(** What [generate_cpu_kernel] gives for the three primitives, with a helper
    of [n] ones of dtype [d]. *)
Definition cpu_kernels (n : nat) (d : dtype) : KernelSet :=
  {| func_fwd := JitCompiler.generate_cpu_kernel forward_scatter;
     func_bwd_data := JitCompiler.generate_cpu_kernel backward_data_gather;
     func_bwd_gate := JitCompiler.generate_cpu_kernel backward_gate_reduce;
     ones_helper := ones_vector n d |}.

(** Four tokens of one feature in half precision. *)
Definition scenario_half : Tensor :=
  {| t_dtype := float16; t_size1 := 1;
     t_data := [[1%Qc]; [1%Qc]; [1%Qc]; [1%Qc]] |}.

(** One stream of two tokens, one for each of two experts. *)
Definition two_tokens : list (list Z) := [[0; 1]].
Definition two_slots : list (list Z) := [[0; 0]].
Definition two_gates (d : dtype) : list Vector :=
  [{| v_dtype := d; v_data := [1%Qc; 1%Qc] |}].

(** The kernels a dispatcher makes for itself when the pool has none for its
    device class. *)
Definition own_kernels (self : TutelMoeFastDispatcher) (dev : bool) (n : nat) : KernelSet :=
  {| func_fwd := kernel_handle forward_scatter (dtype_ self) dev;
     func_bwd_data := kernel_handle backward_data_gather (dtype_ self) dev;
     func_bwd_gate := kernel_handle backward_gate_reduce (dtype_ self) dev;
     ones_helper := ones_vector n (dtype_ self) |}.

(** Kernels that serve a dispatcher of [n] tokens that computes in [dt]: the
    scatter and the gather run on buffers of [dt], and the helper of ones has
    the dtype [dt] and at least [n] entries. *)
Definition serves (ks : KernelSet) (dt : dtype) (n : nat) : Prop :=
  kernel_type_of (func_fwd ks) = forward_scatter
  ∧ dtype_fits (func_fwd ks) dt
  ∧ kernel_type_of (func_bwd_data ks) = backward_data_gather
  ∧ dtype_fits (func_bwd_data ks) dt
  ∧ ∃ m, (n ≤ m)%nat ∧ ones_helper ks = ones_vector m dt.

(** The inputs the dispatcher of [fast_encode] and [fast_decode] can compute
    on a device class: the CPU kernels take single precision, and a row of
    half precision holds whole pairs. *)
Definition supported (IS_HIP_EXTENSION dev : bool) (data : Tensor) : Prop :=
  let d := init IS_HIP_EXTENSION 0 0 (t_size1 data) (t_dtype data) in
  (dev = true ∨ dtype_ d = float32)
  ∧ aligned_dim d * lanes (dtype_ d) = Z.of_nat (model_dim d).

(** A tensor whose rows have its trailing size. *)
Definition proper (x : Tensor) : Prop :=
  Forall (λ r, length r = t_size1 x) (t_data x).

(** The weight of a token in [encode] and in [decode], for a dispatcher of
    one stream with the gates [gv]. *)
Definition encode_gate (d : TutelMoeFastDispatcher) (gv : Vector) : gate_ref :=
  if is_postscore d then the_ones_helper else own_gate gv.
Definition decode_gate (d : TutelMoeFastDispatcher) (gv : Vector) : gate_ref :=
  if is_postscore d then own_gate gv else the_ones_helper.

(** ** jit_compiler.py: the source text of a kernel *)

(** [s.startswith(p)] *)
Fixpoint starts_with (p s : string) : bool :=
  match p, s with
  | EmptyString, _ => true
  | String a p', String b s' => bool_decide (a = b) && starts_with p' s'
  | String _ _, EmptyString => false
  end.

(** [p in s] *)
Fixpoint contains (p s : string) : bool :=
  starts_with p s
  || match s with
     | EmptyString => false
     | String _ s' => contains p s'
     end.

(** [s.replace(old, new)] for a pattern [old] that is not empty: the text is
    read from the left; where the pattern starts, [new] is written and the
    pattern is passed over ([skip] counts what is left of it), elsewhere the
    character is kept. *)
Fixpoint replace_from (old new : string) (skip : nat) (s : string) : string :=
  match s with
  | EmptyString => EmptyString
  | String ch s' =>
    match skip with
    | S n => replace_from old new n s'
    | O =>
      if starts_with old s
      then new +:+ replace_from old new (String.length old - 1) s'
      else String ch (replace_from old new 0 s')
    end
  end.

Definition str_replace (old new s : string) : string := replace_from old new 0 s.

(** ['@%s@' % key] *)
Definition placeholder (key : string) : string := String "@" (key +:+ "@").

(** The loop of [generate_kernel]: the keys of [keyword_dict] in the order of
    the dictionary, each with the text [str] gives for its value; the
    result is the text handed to [create_raw]. *)
Definition kernel_source (keyword_dict : list (string * string)) (template : string)
    : string :=
  foldl (λ text kv, str_replace (placeholder kv.1) kv.2 text) template keyword_dict.

(** A text without the character [@]. *)
Fixpoint plain (s : string) : bool :=
  match s with
  | EmptyString => true
  | String ch s' => negb (bool_decide (ch = "@"%char)) && plain s'
  end.

(** The gates of the scenario in half precision. *)
Definition scenario_gates_half : GateTensor :=
  {| g_dtype := float16; g_is_cuda := g_is_cuda scenario_gates;
     g_size1 := g_size1 scenario_gates; g_data := g_data scenario_gates |}.

(** One-hot gates of four tokens that all choose the first of two experts. *)
Definition crowded_gates : GateTensor :=
  {| g_dtype := float32; g_is_cuda := false; g_size1 := 2;
     g_data := replicate 4 [1%Qc; 0%Qc] |}.

(** Buffers that happen to hold zeros where they are allocated, and buffers
    that hold what an earlier computation left. *)
Definition zero_memory : Memory :=
  {| fresh_rows := λ _ _ _, 0%Qc; fresh_entries := λ _ _, 0%Qc |}.
Definition stale_memory : Memory :=
  {| fresh_rows := λ k r c, Qc_of_Z (Z.of_nat (k + r + c) + 5);
     fresh_entries := λ k t, Qc_of_Z (Z.of_nat (k + t) + 7) |}.

(** A dictionary of two keywords. *)
Definition scenario_keywords : list (string * string) :=
  [("dtype", "float"); ("IS_FLOAT", "1")].

(** * Properties *)

(** * Sorting positions *)

Section sort_positions_facts.
Context {K : Type} (precedes : K → K → bool).

Hypothesis precedes_asym : ∀ a b, precedes a b = true → precedes b a = false.
Hypothesis precedes_neg_trans :
  ∀ a b c, precedes b a = false → precedes c b = false → precedes c a = false.

Lemma insert_position_perm x l : insert_position precedes x l ≡ₚ x :: l.
Proof.
  induction l as [|y l IH]; simpl; [done|].
  destruct (precedes y.1 x.1); [|done].
  rewrite IH. apply Permutation_swap.
Qed.

Lemma sorted_pairs_perm l : foldr (insert_position precedes) [] l ≡ₚ l.
Proof.
  induction l as [|x l IH]; simpl; [done|].
  by rewrite insert_position_perm, IH.
Qed.

Lemma insert_position_sorted x l :
  StronglySorted (keeps_order precedes) l →
  StronglySorted (keeps_order precedes) (insert_position precedes x l).
Proof.
  induction 1 as [|y l Hl IH Hy]; simpl.
  { repeat constructor. }
  destruct (precedes y.1 x.1) eqn:Hyx.
  - constructor; [done|].
    rewrite insert_position_perm. constructor; [|done].
    unfold keeps_order. by apply precedes_asym.
  - constructor; [by constructor|].
    constructor; [done|].
    eapply Forall_impl; [exact Hy|].
    intros z Hz. unfold keeps_order in *. by eapply precedes_neg_trans.
Qed.

Lemma sorted_pairs_sorted l :
  StronglySorted (keeps_order precedes) (foldr (insert_position precedes) [] l).
Proof.
  induction l as [|x l IH]; simpl; [constructor|].
  by apply insert_position_sorted.
Qed.

Lemma sort_positions_perm keys :
  sort_positions precedes keys ≡ₚ seq 0 (length keys).
Proof.
  unfold sort_positions. rewrite sorted_pairs_perm.
  rewrite snd_zip; [done|]. by rewrite length_seq.
Qed.
End sort_positions_facts.

Lemma sumZ_bounds l :
  Forall (λ z, 0 ≤ z ≤ 1) l → 0 ≤ sumZ l ≤ Z.of_nat (length l).
Proof. induction 1; simpl; lia. Qed.

Lemma lookup_total_zip_with_add (a b : list Z) e :
  length a = length b → (e < length a)%nat →
  zip_with Z.add a b !!! e = a !!! e + b !!! e.
Proof.
  revert b e. induction a as [|x a IH]; intros [|y b] e Hlen He; simplify_eq/=; [lia|].
  destruct e as [|e]; simpl; [done|]. apply IH; lia.
Qed.

Lemma one_hot_row_lookup (i j cols : nat) :
  (i < cols)%nat → (j < cols)%nat →
  (<[i := 1]> (replicate cols 0) : list Z) !! j = Some (if decide (i = j) then 1 else 0).
Proof.
  intros Hi Hj. destruct (decide (i = j)) as [->|Hne].
  - apply list_lookup_insert_eq. by rewrite length_replicate.
  - rewrite list_lookup_insert_ne by done. by apply lookup_replicate_2.
Qed.

Lemma one_hot_row_length (i cols : nat) :
  length (<[i := 1]> (replicate cols 0) : list Z) = cols.
Proof. by rewrite length_insert, length_replicate. Qed.

(** A product with a one-hot row, summed, picks one entry. *)
Lemma select_Z (row : list Z) (i : nat) :
  (i < length row)%nat →
  sumZ (zip_with Z.mul row (<[i := 1]> (replicate (length row) 0))) = row !!! i.
Proof.
  revert i. induction row as [|x row IH]; intros i Hi; simpl in *; [lia|].
  destruct i as [|i]; simpl.
  - assert (sumZ (zip_with Z.mul row (replicate (length row) 0)) = 0) as ->; [|lia].
    clear. induction row; simpl; lia.
  - rewrite IH by lia. lia.
Qed.

Lemma select_Qc (row : list Qc) (i : nat) :
  (i < length row)%nat →
  sumQc (zip_with (λ g z, (g * Qc_of_Z z)%Qc) row (<[i := 1]> (replicate (length row) 0)))
  = row !!! i.
Proof.
  revert i. induction row as [|x row IH]; intros i Hi; simpl in *; [lia|].
  assert (Qc_of_Z 0 = 0%Qc) as H0 by (by apply Qc_is_canon).
  assert (Qc_of_Z 1 = 1%Qc) as H1 by (by apply Qc_is_canon).
  destruct i as [|i]; simpl.
  - assert (sumQc (zip_with (λ g z, (g * Qc_of_Z z)%Qc) row (replicate (length row) 0)) = 0%Qc)
      as ->.
    { clear -H0. induction row as [|y row IH]; simpl; [done|].
      rewrite IH, H0. ring. }
    rewrite H1. ring.
  - rewrite IH by lia. rewrite H0. ring.
Qed.

(** Prefix sums, column by column. *)
Lemma cumsum_from_lookup (cols : nat) acc m t r e :
  (e < cols)%nat → length acc = cols → rows_of_width cols m →
  cumsum_from acc m !! t = Some r →
  length r = cols ∧ r !!! e = acc !!! e + sumZ (take (S t) (column e m)).
Proof.
  intros He Hacc Hm. revert acc t Hacc. induction Hm as [|x m Hx Hm IH]; intros acc t Hacc Ht.
  { done. }
  simpl in Ht. destruct t as [|t]; simplify_eq/=.
  - split; [rewrite length_zip_with; lia|].
    rewrite ?take_0. simpl. rewrite lookup_total_zip_with_add by lia. lia.
  - apply IH in Ht as [? ->]; [|rewrite length_zip_with; lia].
    split; [done|]. rewrite lookup_total_zip_with_add by lia. lia.
Qed.

Lemma cumsum_dim0_lookup (cols : nat) m t r e :
  (e < cols)%nat → rows_of_width cols m →
  cumsum_dim0 m !! t = Some r →
  length r = cols ∧ r !!! e = sumZ (take (S t) (column e m)).
Proof.
  intros He Hm Ht. destruct Hm as [|x m Hx Hm]; [done|].
  simpl in Ht. destruct t as [|t]; simplify_eq/=.
  - split; [done|]. rewrite ?take_0. simpl. lia.
  - by eapply cumsum_from_lookup in Ht as [? ->].
Qed.

Lemma cumsum_dim0_length m : length (cumsum_dim0 m) = length m.
Proof.
  destruct m as [|x m]; simpl; [done|]. f_equal.
  generalize x. induction m as [|y m IH]; intros a; simpl; [done|]. by rewrite IH.
Qed.

Lemma fast_cumsum_sub_one_lookup (cols : nat) m t e :
  rows_of_width cols m → (t < length m)%nat → (e < cols)%nat →
  ∃ r, fast_cumsum_sub_one m !! t = Some r ∧ length r = cols
       ∧ r !!! e = sumZ (take (S t) (column e m)) - 1.
Proof.
  intros Hm Ht He. unfold fast_cumsum_sub_one.
  destruct (lookup_lt_is_Some_2 (cumsum_dim0 m) t) as [r Hr].
  { by rewrite cumsum_dim0_length. }
  destruct (cumsum_dim0_lookup cols m t r e He Hm Hr) as [Hlen Hre].
  exists ((λ z, z - 1) <$> r). rewrite list_lookup_fmap, Hr. simpl.
  split; [done|]. split; [by rewrite length_fmap|].
  rewrite (list_lookup_total_fmap (λ z, z - 1) r e) by lia. by rewrite Hre.
Qed.

Lemma StronglySorted_lookup {A} (R : relation A) l i j x y :
  StronglySorted R l → (i < j)%nat → l !! i = Some x → l !! j = Some y → R x y.
Proof.
  intros Hl. revert i j. induction Hl as [|a l Hl IH Ha]; intros i j Hij Hi Hj; [done|].
  destruct j as [|j]; [lia|]. destruct i as [|i]; simplify_eq/=.
  - rewrite Forall_forall in Ha. apply Ha. by eapply list_elem_of_lookup_2.
  - eapply IH; [|done..]. lia.
Qed.

Lemma zip_positions_lookup {K} (keys : list K) :
  Forall (λ x, keys !! x.2 = Some x.1) (zip keys (seq 0 (length keys))).
Proof.
  apply Forall_lookup. intros i [k a] Hi.
  apply lookup_zip_with_Some in Hi as (x & y & ? & Hx & Hy). simplify_eq/=.
  apply lookup_seq in Hy as [-> _]. done.
Qed.

Section sorted_positions.
Context {K : Type} (precedes : K → K → bool).
Hypothesis precedes_asym : ∀ a b, precedes a b = true → precedes b a = false.
Hypothesis precedes_neg_trans :
  ∀ a b c, precedes b a = false → precedes c b = false → precedes c a = false.

(** Later in the sorted positions, not strictly before in the order. *)
Lemma sort_positions_sorted keys i j a b ka kb :
  (i < j)%nat →
  sort_positions precedes keys !! i = Some a →
  sort_positions precedes keys !! j = Some b →
  keys !! a = Some ka → keys !! b = Some kb →
  precedes kb ka = false.
Proof.
  unfold sort_positions. intros Hij Hi Hj Ha Hb.
  set (pairs := foldr (insert_position precedes) [] (zip keys (seq 0 (length keys)))) in *.
  assert (Forall (λ x, keys !! x.2 = Some x.1) pairs) as Hpairs.
  { unfold pairs. rewrite sorted_pairs_perm. apply zip_positions_lookup. }
  rewrite list_lookup_fmap in Hi, Hj.
  destruct (pairs !! i) as [[ka' a']|] eqn:Hpi; simplify_eq/=.
  destruct (pairs !! j) as [[kb' b']|] eqn:Hpj; simplify_eq/=.
  rewrite Forall_lookup in Hpairs.
  pose proof (Hpairs _ _ Hpi) as Ha'. pose proof (Hpairs _ _ Hpj) as Hb'.
  simplify_eq/=.
  pose proof (sorted_pairs_sorted precedes precedes_asym precedes_neg_trans
                (zip keys (seq 0 (length keys)))) as Hs.
  apply (StronglySorted_lookup _ _ i j _ _ Hs Hij Hpi Hpj).
Qed.
End sorted_positions.
(** * proglog: the length-prefixed record store (internal/log/store.go)

    A shallow embedding of the [store] type and of its operations
    [newStore], [Append], [Read], [ReadAt] and [Close], together with the
    parts of Go's [encoding/binary], [bufio] and [os] packages the store
    is written against.  Machine integers are [Z] with the wrap-around
    written out, byte slices are [list byte]. *)

From Equations Require Import Equations.
From Stdlib Require Import ZArith List Lia Bool Arith Sorted.
From Stdlib Require Import Init.Byte Strings.Byte.
Import ListNotations.

Local Open Scope Z_scope.

(** ** Machine integers *)

Module Int.

Definition uint64 (z : Z) : Z := z mod 2 ^ 64.

(** Conversion [int64(x)] of a [uint64] value. *)
Definition int64 (z : Z) : Z :=
  let u := z mod 2 ^ 64 in
  if u <? 2 ^ 63 then u else u - 2 ^ 64.

(** Conversion [byte(x)]: the low eight bits. *)
Definition to_byte (z : Z) : byte :=
  match Byte.of_N (Z.to_N (Z.land z 255)) with
  | Some b => b
  | None => x00
  end.

Definition of_byte (b : byte) : Z := Z.of_N (Byte.to_N b).

(** The runtime's bound on the length of a slice ([maxAlloc] on
    linux/amd64): no [[]byte] is longer, and [make] panics beyond it. *)
Definition maxAlloc : Z := 2 ^ 48.

End Int.

(** ** Errors of the packages below *)

Inductive error : Type :=
| ErrClosed          (* os.ErrClosed: the file is already closed *)
| ErrNoSpace         (* ENOSPC / EFBIG: the medium takes no more bytes *)
| ErrNegativeOffset  (* os.File.ReadAt: negative offset *)
| ErrNotExist        (* os.Stat: the name resolves no more *)
| ErrShortWrite      (* io.ErrShortWrite *)
| EOF.               (* io.EOF *)

(** ** encoding/binary: the big-endian byte order [enc] *)

Module BigEndian.

Import Int.

(** [binary.BigEndian.PutUint64]: the eight bytes written to [b[0..7]]. *)
Definition PutUint64 (v : Z) : list byte :=
  [ to_byte (Z.shiftr v 56); to_byte (Z.shiftr v 48);
    to_byte (Z.shiftr v 40); to_byte (Z.shiftr v 32);
    to_byte (Z.shiftr v 24); to_byte (Z.shiftr v 16);
    to_byte (Z.shiftr v 8);  to_byte v ].

(** [binary.BigEndian.Uint64], applied to a slice of eight bytes (the
    bounds check [_ = b[7]] panics on a shorter one: [None]). *)
Definition Uint64 (b : list byte) : option Z :=
  match b with
  | b0 :: b1 :: b2 :: b3 :: b4 :: b5 :: b6 :: b7 :: _ =>
      Some (Z.lor (of_byte b7)
           (Z.lor (Z.shiftl (of_byte b6) 8)
           (Z.lor (Z.shiftl (of_byte b5) 16)
           (Z.lor (Z.shiftl (of_byte b4) 24)
           (Z.lor (Z.shiftl (of_byte b3) 32)
           (Z.lor (Z.shiftl (of_byte b2) 40)
           (Z.lor (Z.shiftl (of_byte b1) 48)
                  (Z.shiftl (of_byte b0) 56))))))))
  | _ => None
  end.

End BigEndian.
(** * Motor-condition monitor: Sensing Node (Arduino Nano) and Forwarding Node (ESP8266)

    Shallow embedding of the two sketches of the repository:
    - the Arduino Nano sketch (RPM estimator, sensor read-out, relay
      control, frame encoder), and
    - the ESP8266 sketch (serial line reader, [sscanf] field split, JSON
      re-encoder, HTTP POST).

    Integers are modelled as [Z] with the wrap-around of the C type written
    out: on the Nano (AVR) [int] and [unsigned int] are 16 bits wide and
    [unsigned long] is 32 bits wide.  C strings are lists of 8-bit
    characters. *)

From Stdlib Require Import ZArith QArith List Bool Ascii String Lia.
Import ListNotations.
Local Open Scope Z_scope.

(** ** C strings and C integers *)

Definition cstring := list ascii.

Definition str (s : string) : cstring := list_ascii_of_string s.

Definition newline : ascii := ascii_of_nat 10.
Definition dquote : ascii := ascii_of_nat 34.
Definition backslash : ascii := ascii_of_nat 92.
Definition nul : ascii := ascii_of_nat 0.
Definition amp : ascii := ascii_of_nat 38.
Definition minus : ascii := ascii_of_nat 45.

(** 16-bit [unsigned int] and [int] of the AVR target. *)
Definition u16 (z : Z) : Z := z mod 65536.
Definition s16 (z : Z) : Z := (z + 32768) mod 65536 - 32768.
(** 32-bit [unsigned long]. *)
Definition u32 (z : Z) : Z := z mod 4294967296.

Definition is_u16 (z : Z) : Prop := 0 <= z < 65536.
Definition is_s16 (z : Z) : Prop := -32768 <= z < 32768.

(** Decimal rendering, least significant digit first into an accumulator,
    as [printf]'s [%d] produces it. *)
Definition digit (d : Z) : ascii := ascii_of_nat (48 + Z.to_nat d).

Fixpoint utoa (fuel : nat) (n : Z) (acc : cstring) : cstring :=
  match fuel with
  | O => acc
  | S fuel' =>
      let acc' := digit (n mod 10) :: acc in
      if n / 10 =? 0 then acc' else utoa fuel' (n / 10) acc'
  end.

(** [%d] on a value that fits ten decimal digits (16- and 32-bit [int]). *)
Definition fmt_d (n : Z) : cstring :=
  if n <? 0 then minus :: utoa 10 (- n) [] else utoa 10 n [].

(** [%d] applied to a 16-bit [unsigned int] argument: the variadic slot is
    read back as a 16-bit [int]. *)
Definition fmt_d_u16 (v : Z) : cstring := fmt_d (s16 v).

(** The number a decimal text denotes: an optional minus sign, then
    digits, read most significant first. *)
Definition digit_value (c : ascii) : Z := Z.of_nat (nat_of_ascii c) - 48.

Definition digits_value (l : cstring) (acc : Z) : Z :=
  fold_left (fun a c => a * 10 + digit_value c) l acc.

Definition decimal_value (l : cstring) : Z :=
  match l with
  | c :: rest => if Ascii.eqb c minus then - digits_value rest 0 else digits_value l 0
  | [] => 0
  end.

Exercise directions
All lines from the opening of the records through the line where "(** A tensor" occurs are to be output verbatim. No other line belongs in the answer.

Task result
(** What [generate_cpu_kernel] gives for the three primitives, with a helper
    of [n] ones of dtype [d]. *)
Definition cpu_kernels (n : nat) (d : dtype) : KernelSet :=
  {| func_fwd := JitCompiler.generate_cpu_kernel forward_scatter;
     func_bwd_data := JitCompiler.generate_cpu_kernel backward_data_gather;
     func_bwd_gate := JitCompiler.generate_cpu_kernel backward_gate_reduce;
     ones_helper := ones_vector n d |}.

(** Four tokens of one feature in half precision. *)
Definition scenario_half : Tensor :=
  {| t_dtype := float16; t_size1 := 1;
     t_data := [[1%Qc]; [1%Qc]; [1%Qc]; [1%Qc]] |}.

(** One stream of two tokens, one for each of two experts. *)
Definition two_tokens : list (list Z) := [[0; 1]].
Definition two_slots : list (list Z) := [[0; 0]].
Definition two_gates (d : dtype) : list Vector :=
  [{| v_dtype := d; v_data := [1%Qc; 1%Qc] |}].

(** The kernels a dispatcher makes for itself when the pool has none for its
    device class. *)
Definition own_kernels (self : TutelMoeFastDispatcher) (dev : bool) (n : nat) : KernelSet :=
  {| func_fwd := kernel_handle forward_scatter (dtype_ self) dev;
     func_bwd_data := kernel_handle backward_data_gather (dtype_ self) dev;
     func_bwd_gate := kernel_handle backward_gate_reduce (dtype_ self) dev;
     ones_helper := ones_vector n (dtype_ self) |}.

(** Kernels that serve a dispatcher of [n] tokens that computes in [dt]: the
    scatter and the gather run on buffers of [dt], and the helper of ones has
    the dtype [dt] and at least [n] entries. *)
Definition serves (ks : KernelSet) (dt : dtype) (n : nat) : Prop :=
  kernel_type_of (func_fwd ks) = forward_scatter
  ∧ dtype_fits (func_fwd ks) dt
  ∧ kernel_type_of (func_bwd_data ks) = backward_data_gather
  ∧ dtype_fits (func_bwd_data ks) dt
  ∧ ∃ m, (n ≤ m)%nat ∧ ones_helper ks = ones_vector m dt.

(** The inputs the dispatcher of [fast_encode] and [fast_decode] can compute
    on a device class: the CPU kernels take single precision, and a row of
    half precision holds whole pairs. *)
Definition supported (IS_HIP_EXTENSION dev : bool) (data : Tensor) : Prop :=
  let d := init IS_HIP_EXTENSION 0 0 (t_size1 data) (t_dtype data) in
  (dev = true ∨ dtype_ d = float32)
  ∧ aligned_dim d * lanes (dtype_ d) = Z.of_nat (model_dim d).

(** A tensor whose rows have its trailing size. *)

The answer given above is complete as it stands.